C’est que la construction de ces navires destinés à remonter à la surface les mines anti navires puis à les détruire impliquait une solidité à toute épreuve. les détonations des mines sous-marines créent des ondes de choc que la carène devait pouvoir encaisser sans broncher.
Les navires de la classe BYMS étaient réalisés en bois, sur membrures de chêne ployées et très rapprochées et disposaient d’un double bordé très épais.
2 pouces d’épaisseur intérieure et 1 pouce à l’extérieur, coupées dans des pins d'Oregon, offraient à ces coques de 12cm d’épaisseur une garantie d'extrême solidité.
Convoyé au chantier naval d’Antibes pour un refit (la côte d’Azur comptait déjà une industrie navale importante) la route du ferry, ex dragueur de mine croisa celle d’un officier de marine français, plongeur et passionné de mer, Jacques-Yves Cousteau, à la recherche d’un navire océanographique.
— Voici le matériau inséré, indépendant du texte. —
Lemma sub_ws_from_single b s :
  Str.single_spaced (Str.sub_ws_from b s) = true.
Proof.
  revert b. induction s as [|c r IH]; intros b; simpl; [reflexivity|].
  destruct (Str.isspace c) eqn:E.
  - destruct b; [apply IH|].
    simpl. rewrite sub_ws_from_true_starts, IH. reflexivity.
  - simpl. rewrite E, IH. reflexivity.
Qed.

Lemma sub_ws_from_no_upper b s :
  Str.no_upper s = true -> Str.no_upper (Str.sub_ws_from b s) = true.
Proof.
  revert b. induction s as [|c r IH]; intros b; simpl; [reflexivity|].
  intros H. apply andb_prop in H as [Hc Hr].
  destruct (Str.isspace c).
  - destruct b; [apply IH, Hr|]. simpl. apply IH, Hr.
  - simpl. rewrite Hc. apply IH, Hr.
Qed.

Lemma sub_ws_from_nonempty b s :
  Str.ends_space s = false -> s <> EmptyString ->
  Str.sub_ws_from b s <> EmptyString.
Proof.
  revert b. induction s as [|c r IH]; intros b He Hne; [congruence|].
  simpl. rewrite ends_space_cons in He.
  destruct (Str.isspace c) eqn:E; [|discriminate].
  destruct r as [|c' r']; [congruence|].
  destruct b; [|discriminate]. apply IH; [exact He | discriminate].
Qed.

Lemma sub_ws_from_ends b s :
  Str.ends_space s = false -> Str.ends_space (Str.sub_ws_from b s) = false.
Proof.
  revert b. induction s as [|c r IH]; intros b He; [reflexivity|].
  rewrite ends_space_cons in He. simpl.
  destruct (Str.isspace c) eqn:E.
  - destruct r as [|c' r']; [congruence|].
    destruct b; [apply IH, He|].
    rewrite ends_space_cons.
    destruct (Str.sub_ws_from true (String c' r')) eqn:E'.
    + exfalso. revert E'. apply sub_ws_from_nonempty; [exact He | discriminate].
    + rewrite <- E'. apply IH, He.
  - rewrite ends_space_cons.
    destruct r as [|c' r']; [simpl; exact E|].
    destruct (Str.sub_ws_from false (String c' r')) eqn:E'; [exact E|].
    rewrite <- E'. apply IH, He.
Qed.

(** ** Canonical strings are fixed by [strip], [lower] and [sub_ws] *)

Lemma lower_fixed s : Str.no_upper s = true -> Str.lower s = s.
Proof.
  induction s as [|c r IH]; simpl; [reflexivity|].
  intros H. apply andb_prop in H as [Hc Hr].
  apply negb_true_iff in Hc. rewrite lower_char_fixed, IH; auto.
Qed.

Lemma lstrip_fixed s : Str.starts_space s = false -> Str.lstrip s = s.
Proof. destruct s as [|c r]; simpl; [reflexivity|]. intros ->. reflexivity. Qed.

Lemma rstrip_fixed s : Str.ends_space s = false -> Str.rstrip s = s.
Proof.
  induction s as [|c r IH]; [reflexivity|].
  rewrite ends_space_cons. simpl. intros He.
  destruct r as [|c' r']; [simpl; rewrite He; reflexivity|].
  rewrite (IH He). reflexivity.
Qed.

Lemma sub_ws_from_true_unspaced s :
  Str.starts_space s = false ->
  Str.sub_ws_from true s = Str.sub_ws_from false s.
Proof. destruct s as [|c r]; simpl; [reflexivity|]. intros ->. reflexivity. Qed.

Lemma sub_ws_fixed s : Str.single_spaced s = true -> Str.sub_ws s = s.
Proof.
  unfold Str.sub_ws. induction s as [|c r IH]; simpl; [reflexivity|].
  intros H. apply andb_prop in H as [Hc Hr].
  destruct (Str.isspace c) eqn:E.
  - apply andb_prop in Hc as [Hsp Hst].
    apply Ascii.eqb_eq in Hsp. apply negb_true_iff in Hst. subst c.
    rewrite (sub_ws_from_true_unspaced _ Hst), (IH Hr). reflexivity.
  - rewrite (IH Hr). reflexivity.
Qed.

(** ** [norm_text], [norm_list] and [to_set] of [matching.py] *)

Lemma truthy_str_true s : truthy_str s = true <-> s <> EmptyString.
Proof.
  unfold truthy_str. rewrite negb_true_iff.
  destruct (String.eqb_spec s EmptyString); split; congruence.
Qed.

Lemma norm_text_shape x :
  Str.no_upper (Matching.norm_text x) = true
  /\ Str.trimmed (Matching.norm_text x) = true
  /\ Str.single_spaced (Matching.norm_text x) = true.
Proof.
  destruct x as [| | | |s|]; try (repeat split; reflexivity).
  unfold Matching.norm_text, Str.sub_ws, Str.trimmed, Str.strip.
  split; [|split].
  - apply sub_ws_from_no_upper, lower_no_upper.
  - rewrite sub_ws_from_starts, lower_starts.
    rewrite rstrip_starts by apply lstrip_starts.
    rewrite sub_ws_from_ends; [reflexivity|].
    rewrite lower_ends. apply rstrip_ends.
  - apply sub_ws_from_single.
Qed.

Lemma norm_text_fixed s :
  Str.no_upper s = true -> Str.trimmed s = true -> Str.single_spaced s = true ->
  Matching.norm_text (PStr s) = s.
Proof.
  intros Hu Ht Hs. unfold Str.trimmed in Ht.
  apply andb_prop in Ht as [Hst Hen].
  apply negb_true_iff in Hst. apply negb_true_iff in Hen.
  unfold Matching.norm_text, Str.strip.
  rewrite (lstrip_fixed _ Hst), (rstrip_fixed _ Hen), (lower_fixed _ Hu).
  apply sub_ws_fixed, Hs.
Qed.

Lemma canonical_spec s :
  Str.canonical s = true <->
  Str.no_upper s = true /\ Str.trimmed s = true
  /\ Str.single_spaced s = true /\ s <> EmptyString.
Proof.
  unfold Str.canonical. rewrite !andb_true_iff.
  change (negb (String.eqb s EmptyString)) with (truthy_str s).
  rewrite truthy_str_true. tauto.
Qed.

Lemma norm_items_canonical items :
  Forall (fun s => Str.canonical s = true) (Matching.norm_items items).
Proof.
  induction items as [|v r IH]; simpl; [constructor|].
  destruct v as [| | | |s|]; try exact IH.
  destruct (truthy_str _) eqn:E; [|exact IH].
  constructor; [|exact IH].
  apply canonical_spec. apply truthy_str_true in E.
  pose proof (norm_text_shape (PStr s)) as (? & ? & ?). auto.
Qed.

Lemma norm_items_fixed (l : list string) :
  Forall (fun s => Str.canonical s = true) l ->
  Matching.norm_items (PStr <$> l) = l.
Proof.
  induction 1 as [|s l Hs _ IH]; [reflexivity|].
  apply canonical_spec in Hs as (Hu & Ht & Hsp & Hne).
  cbn [fmap list_fmap Matching.norm_items].
  rewrite (norm_text_fixed s Hu Ht Hsp).
  apply truthy_str_true in Hne. rewrite Hne.
  f_equal. exact IH.
Qed.

(** What [matching.py] guarantees for [norm_list] and [to_set]: total
    functions whose items are canonical, empty on anything but a list. *)
Lemma matching_to_set_canonical (x : pyval) :
  Forall (fun s => Str.canonical s = true) (Matching.norm_list x)
  /\ (forall s, s ∈ Matching.to_set x -> Str.canonical s = true)
  /\ ((forall l, x <> PList l) ->
      Matching.norm_list x = [] /\ Matching.to_set x = ∅).
Proof.
  assert (Hl : Forall (fun s => Str.canonical s = true) (Matching.norm_list x)).
  { destruct x; simpl; try constructor. apply norm_items_canonical. }
  split; [exact Hl|]. split.
  - intros s Hs. unfold Matching.to_set in Hs.
    apply elem_of_list_to_set in Hs.
    rewrite Forall_forall in Hl. apply Hl, Hs.
  - intros Hx. unfold Matching.to_set.
    destruct x; try (split; reflexivity). exfalso. eapply Hx. reflexivity.
Qed.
Ce dernier parvint à rallier Guinness à ses desseins et ce dernier lui loua pour un franc le bateau ”à durée indéterminée” et rejoignit un chèque de 500.000 francs (somme assez faible représentant une dizaine de milliers d’euros aujourd’hui) pour l’aider à la transformation.
Guinness acheta un second BYMS, qui devint le yacht classique Calisto, luxueux sistership de Calypso !
Le premier navire moderne d’exploration océanographique
C’est que le programme du célèbre commandant-plongeur-explorateur, au bonnet rouge de scaphandrier, était particulièrement exigeant et nécessitait bien des équipements spécifiques !
Cousteau, placé hors-cadre de la marine Nationale dès 1951, pouvait superviser le chantier d'autant que la rade de Toulon était encombrée de navires de guerre réformés sur lesquels des pièces de rechange abondaient.
Déjà débarrassée de ses canons de 20mm et 100mm, on confectionna pour la Calypso un faux-nez, en avant du bulbe structurel de la coque, pouvant abriter un observateur des fonds par les 5 hublots qui y furent installés. Les célèbres images sous-marine en navigation seront prises d’ici. Un bras extérieur y fut aussi installé pour filmer les dauphins nageant de concert avec Calypso.
La cuisine, au milieu du bateau, accueillit un puits et une chambre de plongée, permettant de mettre plongeurs et scaphandriers à l’eau, par tous les temps.
Une plateforme rabattable était montée sur tribord pour aider à la mise à l’eau et la récupération des plongeurs par beau temps.
Une grue hydraulique facilitait la mise à l'eau des 3 sous-marins : deux “puces de mer”, petits sous-marins d’exploration mobiles, et une “soucoupe plongeante” capable d’emmener 2 hommes à -400m de fond.
Un équipement high-tech
Le réseau de Cousteau, tout au long de l'exploitation océanographique de la Calypso (1951, 1996) lui permit de lever des fonds ou de bénéficier de dons en nature offrant au bateau un équipement de tout premier plan.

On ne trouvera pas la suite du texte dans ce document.